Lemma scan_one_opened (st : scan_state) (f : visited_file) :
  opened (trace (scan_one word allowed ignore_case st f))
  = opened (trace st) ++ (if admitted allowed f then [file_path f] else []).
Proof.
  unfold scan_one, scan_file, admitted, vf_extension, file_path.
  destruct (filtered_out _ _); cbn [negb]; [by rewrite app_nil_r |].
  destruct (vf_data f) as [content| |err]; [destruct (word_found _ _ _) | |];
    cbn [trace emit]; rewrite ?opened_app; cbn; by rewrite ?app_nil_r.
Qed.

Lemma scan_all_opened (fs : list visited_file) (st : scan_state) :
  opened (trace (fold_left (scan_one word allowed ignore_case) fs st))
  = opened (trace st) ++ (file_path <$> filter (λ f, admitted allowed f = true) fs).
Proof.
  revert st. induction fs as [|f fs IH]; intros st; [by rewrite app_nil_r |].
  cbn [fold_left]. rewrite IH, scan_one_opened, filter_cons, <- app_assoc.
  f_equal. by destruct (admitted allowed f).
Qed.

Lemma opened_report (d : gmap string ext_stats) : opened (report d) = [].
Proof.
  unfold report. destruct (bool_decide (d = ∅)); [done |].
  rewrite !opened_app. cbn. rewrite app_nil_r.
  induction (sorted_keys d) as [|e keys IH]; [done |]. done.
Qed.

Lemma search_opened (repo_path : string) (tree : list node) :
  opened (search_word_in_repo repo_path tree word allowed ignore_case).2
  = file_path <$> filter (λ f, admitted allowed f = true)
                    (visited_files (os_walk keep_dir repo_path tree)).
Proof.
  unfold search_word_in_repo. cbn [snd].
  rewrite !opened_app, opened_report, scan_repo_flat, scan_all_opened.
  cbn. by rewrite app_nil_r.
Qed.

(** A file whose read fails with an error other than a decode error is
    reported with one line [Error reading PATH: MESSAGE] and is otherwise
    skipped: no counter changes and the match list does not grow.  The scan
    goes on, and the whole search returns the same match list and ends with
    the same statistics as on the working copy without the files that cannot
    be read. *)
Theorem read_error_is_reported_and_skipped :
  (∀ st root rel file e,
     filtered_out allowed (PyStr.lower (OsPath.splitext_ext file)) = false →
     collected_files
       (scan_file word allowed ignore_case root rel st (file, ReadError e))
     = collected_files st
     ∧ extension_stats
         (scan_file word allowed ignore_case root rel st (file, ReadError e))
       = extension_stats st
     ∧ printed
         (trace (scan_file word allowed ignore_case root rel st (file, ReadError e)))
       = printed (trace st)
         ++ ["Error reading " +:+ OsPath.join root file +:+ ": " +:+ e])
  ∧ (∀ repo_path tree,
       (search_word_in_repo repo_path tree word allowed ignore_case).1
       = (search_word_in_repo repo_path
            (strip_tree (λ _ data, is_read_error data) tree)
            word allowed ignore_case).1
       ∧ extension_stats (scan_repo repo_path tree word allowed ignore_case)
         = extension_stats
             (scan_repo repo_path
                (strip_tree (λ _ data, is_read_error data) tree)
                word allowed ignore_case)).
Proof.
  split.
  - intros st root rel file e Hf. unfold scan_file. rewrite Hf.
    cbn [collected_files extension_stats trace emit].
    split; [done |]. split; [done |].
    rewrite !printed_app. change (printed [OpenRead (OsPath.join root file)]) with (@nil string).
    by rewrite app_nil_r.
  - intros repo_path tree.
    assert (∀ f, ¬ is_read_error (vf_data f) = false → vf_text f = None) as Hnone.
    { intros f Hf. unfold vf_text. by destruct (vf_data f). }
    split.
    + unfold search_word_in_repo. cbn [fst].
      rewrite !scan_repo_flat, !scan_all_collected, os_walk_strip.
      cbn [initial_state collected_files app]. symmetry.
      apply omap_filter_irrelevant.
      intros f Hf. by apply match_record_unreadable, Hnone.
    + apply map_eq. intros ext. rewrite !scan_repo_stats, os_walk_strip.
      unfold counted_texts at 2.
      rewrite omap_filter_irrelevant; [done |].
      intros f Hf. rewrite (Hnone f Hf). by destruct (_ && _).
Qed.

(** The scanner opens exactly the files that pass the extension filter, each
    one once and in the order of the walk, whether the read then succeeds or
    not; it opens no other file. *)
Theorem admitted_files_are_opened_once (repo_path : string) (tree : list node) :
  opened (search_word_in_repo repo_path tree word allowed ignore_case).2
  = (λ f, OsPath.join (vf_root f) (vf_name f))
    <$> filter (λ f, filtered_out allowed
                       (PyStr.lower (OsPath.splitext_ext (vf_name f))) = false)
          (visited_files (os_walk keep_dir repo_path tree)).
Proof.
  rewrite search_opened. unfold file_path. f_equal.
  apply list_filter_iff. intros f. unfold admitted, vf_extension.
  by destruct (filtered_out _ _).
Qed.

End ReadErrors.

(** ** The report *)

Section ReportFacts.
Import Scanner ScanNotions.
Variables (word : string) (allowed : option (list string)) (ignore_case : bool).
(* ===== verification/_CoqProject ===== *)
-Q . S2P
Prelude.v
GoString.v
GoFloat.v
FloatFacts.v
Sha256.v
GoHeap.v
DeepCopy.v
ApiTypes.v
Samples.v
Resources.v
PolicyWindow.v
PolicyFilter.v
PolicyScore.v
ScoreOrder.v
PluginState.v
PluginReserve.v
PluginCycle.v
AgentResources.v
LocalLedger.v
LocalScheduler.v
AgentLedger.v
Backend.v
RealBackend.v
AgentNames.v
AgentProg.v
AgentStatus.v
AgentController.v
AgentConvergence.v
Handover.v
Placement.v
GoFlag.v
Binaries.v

**What the task asks**
Show all lines from the data above in which the word "printed" appears.

**Exercise answer**
     ∧ printed
       = printed (trace st)
    rewrite !printed_app. change (printed [OpenRead (OsPath.join root file)]) with (@nil string).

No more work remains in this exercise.